[Opening Exercise data section]

Lemma parseUnsigned_plain a rest : stopNum rest ->
  JSON.parseUnsigned (Str.printNat a +++ rest) = Some (Z.of_N a, 0, rest).
Proof.
  intros H. unfold JSON.parseUnsigned.
  rewrite parseInteger_printNat by (apply stopNum_noDigit; assumption).
  rewrite parseFraction_none, parseExponent_none by assumption.
  do 2 f_equal. f_equal. unfold Num.pow10. simpl. lia.
Qed.

Lemma noDigit_point r : noDigit (String "." r).
Proof. reflexivity. Qed.

Lemma noDigit_e r : noDigit (String "e" r).
Proof. reflexivity. Qed.

Lemma parseUnsigned_point ip k x rest :
  (x < 10 ^ N.of_nat (S k))%N -> stopNum rest ->
  JSON.parseUnsigned (Str.printNat ip +++ String "." (Str.printFixed (S k) x +++ rest))
  = Some (Z.of_N ip * Num.pow10 (S k) + Z.of_N x, - Z.of_nat (S k), rest).
Proof.
  intros Hx H. unfold JSON.parseUnsigned.
  rewrite parseInteger_printNat by apply noDigit_point.
  rewrite parseFraction_point by (auto using stopNum_noDigit).
  rewrite parseExponent_none by assumption.
  reflexivity.
Qed.

Lemma parseFraction_e r : JSON.parseFraction (String "e" r) = Some (0%N, O, String "e" r).
Proof. reflexivity. Qed.

Lemma parseUnsigned_exponential s n rest :
  (0 < s)%N -> noDigit rest ->
  JSON.parseUnsigned (Num.exponential s n +++ rest)
  = Some (Z.of_N s, n - Z.of_nat (Str.ndigits s), rest).
Proof.
  intros Hs Hrest. unfold Num.exponential, JSON.parseUnsigned.
  destruct (ndigits_spec s) as (H1 & H2 & H3).
  destruct (Str.ndigits s) as [|[|j]] eqn:E; [lia| |].
  - (* one digit *)
    cbn [Nat.eqb Nat.sub N.of_nat]. rewrite N.pow_0_r, N.div_1_r.
    norm_app.
    rewrite parseInteger_printNat by apply noDigit_e.
    rewrite parseFraction_e, parseExponent_print by assumption.
    do 2 f_equal. f_equal; unfold Num.pow10; simpl; lia.
  - cbn [Nat.eqb]. replace (S (S j) - 1)%nat with (S j) by lia.
    set (p := (10 ^ N.of_nat (S j))%N).
    assert (Hp : (0 < p)%N) by apply pow10_pos.
    norm_app.
    rewrite parseInteger_printNat by apply noDigit_point.
    rewrite parseFraction_point; [| apply N.mod_lt; lia | apply noDigit_e].
    rewrite parseExponent_print by assumption.
    do 2 f_equal. f_equal.
    + rewrite <- pow10_N. fold p.
      rewrite <- N2Z.inj_mul, <- N2Z.inj_add. f_equal.
      pose proof (N.div_mod s p ltac:(lia)). lia.
    + lia.
Qed.

Lemma scanMinus_printNat a r :
  JSON.scanMinus (Str.printNat a +++ r) = (false, Str.printNat a +++ r).
Proof.
  destruct (printNat_head a) as (d & r0 & E & Hd & _). rewrite E.
  cbn [String.append]. apply scanMinus_digit; assumption.
Qed.

Lemma scanMinus_exponential s n r :
  JSON.scanMinus (Num.exponential s n +++ r) = (false, Num.exponential s n +++ r).
Proof.
  unfold Num.exponential. rewrite append_assoc. apply scanMinus_printNat.
Qed.

Lemma ndigits_mul10 n : (0 < n)%N -> Str.ndigits (n * 10) = S (Str.ndigits n).
Proof.
  intros Hn. destruct (ndigits_spec n) as (H1 & H2 & [H3|H3]); [lia|].
  apply ndigits_unique; [lia| |].
  - replace (S (Str.ndigits n) - 1)%nat with (S (Str.ndigits n - 1)) by lia.
    rewrite Nat2N.inj_succ, N.pow_succ_r'. lia.
  - rewrite Nat2N.inj_succ, N.pow_succ_r'. lia.
Qed.

Lemma stripZerosFuel_spec fuel : forall n, (0 < n)%N ->
  exists t, (n = Num.stripZerosFuel fuel n * 10 ^ N.of_nat t)%N /\
            Str.ndigits n = (Str.ndigits (Num.stripZerosFuel fuel n) + t)%nat /\
            (0 < Num.stripZerosFuel fuel n)%N.
Proof.
  induction fuel as [|f IH]; intros n Hn.
  - exists O. cbn [Num.stripZerosFuel]. rewrite N.pow_0_r. split; [lia|]. split; [lia|assumption].
  - cbn [Num.stripZerosFuel]. destruct (N.eqb_spec (n mod 10) 0) as [Hz|Hnz].
    + assert (Hq : (0 < n / 10)%N) by lia.
      destruct (IH _ Hq) as (t & E1 & E2 & E3).
      exists (S t). set (s := Num.stripZerosFuel f (n / 10)) in *.
      assert (En : n = (n / 10 * 10)%N) by lia.
      split; [| split; [| assumption]].
      * rewrite Nat2N.inj_succ, N.pow_succ_r'. lia.
      * rewrite En at 1. rewrite ndigits_mul10 by assumption. lia.
    + exists O. rewrite N.pow_0_r. split; [lia|]. split; [lia|assumption].
Qed.

Lemma stripZeros_spec n : (0 < n)%N ->
  exists t, (n = Num.stripZeros n * 10 ^ N.of_nat t)%N /\
            Str.ndigits n = (Str.ndigits (Num.stripZeros n) + t)%nat /\
            (0 < Num.stripZeros n)%N.
Proof.
  intros Hn. unfold Num.stripZeros.
  destruct (N.eqb_spec n 0); [lia|]. apply stripZerosFuel_spec; assumption.
Qed.

Lemma normFrac_wf m kk : m mod 10 <> 0 -> Num.normFrac m (Pos.to_nat kk) = FFrac m kk.
Proof.
  intros H. destruct (Pos2Nat.is_succ kk) as (k' & E). rewrite E.
  cbn [Num.normFrac]. destruct (Z.eqb_spec (m mod 10) 0); [contradiction|].
  f_equal. apply Pos2Nat.inj. rewrite E. apply SuccNat2Pos.id_succ.
Qed.

Lemma mkDec_frac m kk : m mod 10 <> 0 ->
  Num.mkDec m (- Z.pos kk) = FFrac m kk.
Proof.
  intros H. unfold Num.mkDec. destruct (Z.leb_spec 0 (- Z.pos kk)); [lia|].
  rewrite Z.opp_involutive. change (Z.to_nat (Z.pos kk)) with (Pos.to_nat kk).
  apply normFrac_wf; assumption.
Qed.

Lemma abs_N_signed m :
  (if m <? 0 then - Z.of_N (Z.abs_N m) else Z.of_N (Z.abs_N m)) = m.
Proof. destruct (Z.ltb_spec m 0); rewrite N2Z.inj_abs_N; lia. Qed.

Lemma parseNumber_signed (neg : bool) tail :
  JSON.scanMinus tail = (false, tail) ->
  JSON.parseNumber ((if neg then "-" else EmptyString) +++ tail)
  = match JSON.parseUnsigned tail with
    | None => None
    | Some (m, e, r) => Some (Fin (Num.mkDec (if neg then - m else m) e), r)
    end.
Proof.
  intros H. unfold JSON.parseNumber. destruct neg; cbn [String.append].
  - reflexivity.
  - rewrite H. reflexivity.
Qed.

Lemma mkDec_int m t : Num.mkDec m (Z.of_nat t) = FInt (m * Num.pow10 t).
Proof.
  unfold Num.mkDec. destruct (Z.leb_spec 0 (Z.of_nat t)); [reflexivity | lia].
Qed.

(** Reading back the text of a finite number gives the number. *)
Lemma parseNumber_finiteToString f rest :
  Num.wfFinite f = true -> stopNum rest ->
  JSON.parseNumber (Num.finiteToString f +++ rest) = Some (Fin f, rest).
Proof.
  intros Hwf Hrest. pose proof (stopNum_noDigit _ Hrest) as Hnd.
  destruct f as [z|m kk]; cbn [Num.finiteToString].
  - (* integers *)
    pose proof (abs_N_signed z) as Hsig.
    set (a := Z.abs_N z) in *.
    destruct (N.eqb_spec a 0) as [Ha|Ha].
    + assert (z = 0) by lia. subst z.
      unfold JSON.parseNumber. cbn [String.append JSON.scanMinus].
      change (String "0" rest) with (Str.printNat 0 +++ rest).
      rewrite parseUnsigned_plain by assumption. reflexivity.
    + destruct (Nat.leb_spec (Str.ndigits a) 21) as [Hsmall|Hbig].
      * rewrite append_assoc, parseNumber_signed by apply scanMinus_printNat.
        rewrite parseUnsigned_plain by assumption.
        rewrite Hsig. change (Num.mkDec z 0) with (FInt (z * 10 ^ 0)).
        rewrite Z.pow_0_r, Z.mul_1_r. reflexivity.
      * destruct (stripZeros_spec a ltac:(lia)) as (t & E1 & E2 & E3).
        rewrite append_assoc, parseNumber_signed by apply scanMinus_exponential.
        rewrite parseUnsigned_exponential by assumption.
        rewrite E2.
        replace (Z.of_nat (Str.ndigits (Num.stripZeros a) + t) -
                 Z.of_nat (Str.ndigits (Num.stripZeros a)))
          with (Z.of_nat t) by lia.
        rewrite mkDec_int. rewrite <- pow10_N. f_equal. f_equal. f_equal.
        assert (Ez : Z.of_N a = Z.of_N (Num.stripZeros a) * Z.of_N (10 ^ N.of_nat t))
          by (rewrite <- N2Z.inj_mul; f_equal; exact E1).
        destruct (z <? 0); f_equal; lia.
  - (* decimals *)
    cbn [Num.wfFinite] in Hwf. apply negb_true_iff in Hwf. apply Z.eqb_neq in Hwf.
    pose proof (abs_N_signed m) as Hsig.
    set (s := Z.abs_N m) in *.
    assert (Hs : (0 < s)%N) by (subst s; lia).
    destruct (Pos2Nat.is_succ kk) as (k' & Ek).
    set (n := Z.of_nat (Str.ndigits s) - Z.of_nat (Pos.to_nat kk)).
    destruct ((-6 <? n) && (n <=? 21)) eqn:Hrange.
    + rewrite Ek.
      set (p := (10 ^ N.of_nat (S k'))%N).
      assert (Hp : (0 < p)%N) by apply pow10_pos.
      norm_app.
      rewrite parseNumber_signed by apply scanMinus_printNat.
      rewrite parseUnsigned_point; [| apply N.mod_lt; lia | assumption].
      rewrite <- pow10_N. fold p.
      rewrite <- N2Z.inj_mul, <- N2Z.inj_add.
      replace (s / p * p + s mod p)%N with s
        by (pose proof (N.div_mod s p ltac:(lia)); lia).
      rewrite <- Ek, positive_nat_Z, Hsig.
      rewrite mkDec_frac by assumption. reflexivity.
    + rewrite append_assoc, parseNumber_signed by apply scanMinus_exponential.
      rewrite parseUnsigned_exponential by assumption.
      subst n.
      replace (Z.of_nat (Str.ndigits s) - Z.of_nat (Pos.to_nat kk) -
               Z.of_nat (Str.ndigits s)) with (- Z.pos kk) by lia.
      rewrite Hsig, mkDec_frac by assumption. reflexivity.
Qed.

[Closing Exercise data section]

Task directions »
Only one span is wanted. It runs from the first line of the listing through the line with "rewrite parseInteger_printNat by (apply", and each line must match exactly.

Result of the exercise »
Lemma parseUnsigned_plain a rest : stopNum rest ->
  JSON.parseUnsigned (Str.printNat a +++ rest) = Some (Z.of_N a, 0, rest).
Proof.
  intros H. unfold JSON.parseUnsigned.
  rewrite parseInteger_printNat by (apply stopNum_noDigit; assumption).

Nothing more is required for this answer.